MANUELA MESSINA per la Stampa
VITTORIO SGARBI
Esiste «un’epica Sgarbiana» per la Corte d’Appello di Milano. Un argomento cultural-giuridico che emerge dalle motivazioni dalla sentenza con cui i giudici nel febbraio scorso hanno prosciolto il critico d’arte dall’accusa di avere minacciato dei carabinieri durante un litigio avuto a Expo tre anni prima.
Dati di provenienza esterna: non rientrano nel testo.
(** a path that [normalize_linux_executable_path] accepts is absolute and
    its components are neither empty nor [.] nor [..]: the identity of a process
    is computed without traversal. *)
Theorem normalized_path_has_no_traversal (raw path : string) :
  normalize_linux_executable_path raw = Some path ->
  exists parts, parts <> [] /\ Forall plain_component parts /\
                path = ("/" ++ join "/" parts)%string.
Proof.
  unfold normalize_linux_executable_path. set (r := trim_end_matches _ _).
  destruct (_ || _); [done |].
  destruct (normalize_parts (split_char "/" r) []) as [[|x parts]|] eqn:E; try done.
  intros [= <-]. exists (rev (x :: parts)).
  split; [| split; [| done]].
  - intros H. apply (f_equal (@length _)) in H. rewrite length_rev in H. done.
  - apply Forall_rev. eapply normalize_parts_plain; [| | exact E]; [done |].
    apply split_char_no_sep.
Qed.

End Theorems.

(** ** Concrete inputs *)
Module Witnesses.
Import Stabilize Process Facts Theorems.

Definition explanation : WorkloadExplanation :=
  {| we_rule_version := "1"; we_selected_class := "gaming"; we_confidence := f64_one;
     we_evidence := []; we_rejected_candidates := []; we_protection_reasons := [] |}.
Definition gaming : ClassificationOutcome :=
  Classified {| wd_class := Gaming; wd_confidence := f64_one; wd_explanation := explanation |}.
Definition to_gaming : WorkloadTransition :=
  {| wt_timestamp_ns := 7; wt_previous_class := None; wt_new_class := Gaming;
     wt_confidence := f64_one; wt_explanation := explanation |}.

Definition shell : ProcessSample :=
  {| timestamp_ns := 1; pid := 42; executable := Some "/usr/bin/bash"%string;
     executable_name := Some "bash"%string; parent_pid := Some 7; process_group_id := Some 42;
     session_id := Some 42; tty_nr := Some 1; foreground_process_group_id := Some 42;
     start_time_ticks := Some 9; cgroup_path := None; rss_bytes := None; pss_bytes := None;
     uss_bytes := None; swap_bytes := None; minor_faults := None; major_faults := None;
     cpu_percent := None; io_read_bytes := None; io_write_bytes := None |}.

Lemma stabilizer_adopts_only_confirmed_witness :
  snd (observe 7 gaming (feed [gaming] (new 2))) = Some to_gaming /\
  wt_previous_class to_gaming = current (feed [gaming] (new 2)).
Proof.
  split; [vm_compute; reflexivity |].
  apply (stabilizer_adopts_only_confirmed 2 [gaming] 7 gaming to_gaming).
  - unfold_int; lia.
  - vm_compute; reflexivity.
Defined.

Lemma stabilizer_adopts_after_confirmation_witness :
  current (feed [gaming; gaming; gaming] (new 3)) = Some Gaming.
Proof.
  apply (stabilizer_adopts_after_confirmation 3).
  - unfold_int; lia.
  - reflexivity.
  - reflexivity.
  - reflexivity.
  - repeat constructor.
Defined.

Lemma classify_one_protection_witness :
  pc_protected (classify_one (fun s => s) shell (classification default_config) ∅ ∅) = true.
Proof.
  apply (classify_one_protection (fun s => s) shell (classification default_config) ∅ ∅).
  right; right; right; right. vm_compute; reflexivity.
Defined.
I fatti: è il 22 maggio 2015, l’esposizione universale è stata inaugurata da una ventina di giorni, e l’ex parlamentare è atteso alla presentazione della mostra Il tesoro d’Italia, di cui fanno parte opere da lui scelte. È in ritardo e senza accredito, ma pretende di entrare comunque, a bordo di una macchina guidata dal suo autista di fiducia Nicola Mascellani. I militari lo bloccano, e comincia il battibecco.
sgarbi
Volano parole grosse. «Sei un fascista – dice Sgarbi all’indirizzo di un carabiniere – non fate un c... e ci vedremo in Tribunale. Siete due cogl... vaffanc...!». Quindi risale in auto, prova a forzare il blocco, infine scende di nuovo. E ricomincia l’alterco. «Adesso chiamo il prefetto e Sala (l’ex ad di Expo, ndr) perché c’è un Duce che non mi fa entrare!». E così via.
Sgarbi finisce a processo per resistenza a pubblico ufficiale e oltraggio. Risarcisce i carabinieri e l’Arma con 11mila euro, ma viene comunque condannato in primo grado a 5 mesi di reclusione (il suo autista a 4 mesi). Nel febbraio scorso la Corte d’Appello di Milano ribalta il verdetto, accogliendo sia le tesi delle difese di Sgarbi e Mascellani, gli avvocati Giampaolo Cicconi, Paolo Rossi e Andrea Righi, che del sostituto pg Celeste Gravina, hanno stabilito che il reato di resistenza a pubblico ufficiale, contestato originariamente dal pm Elio Ramondini a entrambi gli imputati, sia già stato assorbito da quello di oltraggio. Ed ecco la motivazione.
formigli sgarbi
L’esclamazione «Vi porto in Tribunale», secondo i giudici, non è minacciosa ma rientra nel «consueto approccio forzatamente aggressivo e denigratorio che tale personaggio adotta nelle più svariate occasioni» e contraddistingue «il personaggio come un “brand” o un marchio di fabbrica». E ancora: la frase è «l’esemplificazione pratica e gestuale del suo disprezzo e insofferenza per qualsiasi forma di coercizione e controllo» e fa parte di una «epica “Sgarbiana” (definita efficacemente e condivisibilmente dal pg nella sua requisitoria solo “sgarbata”» e di un «approccio appare macchiettistico, forzato, fuori contesto e sopra le righe da scadere a consunto luogo comune, come una moderna versione del proverbiale (e ridicolo) ’lei non sa chi sono io».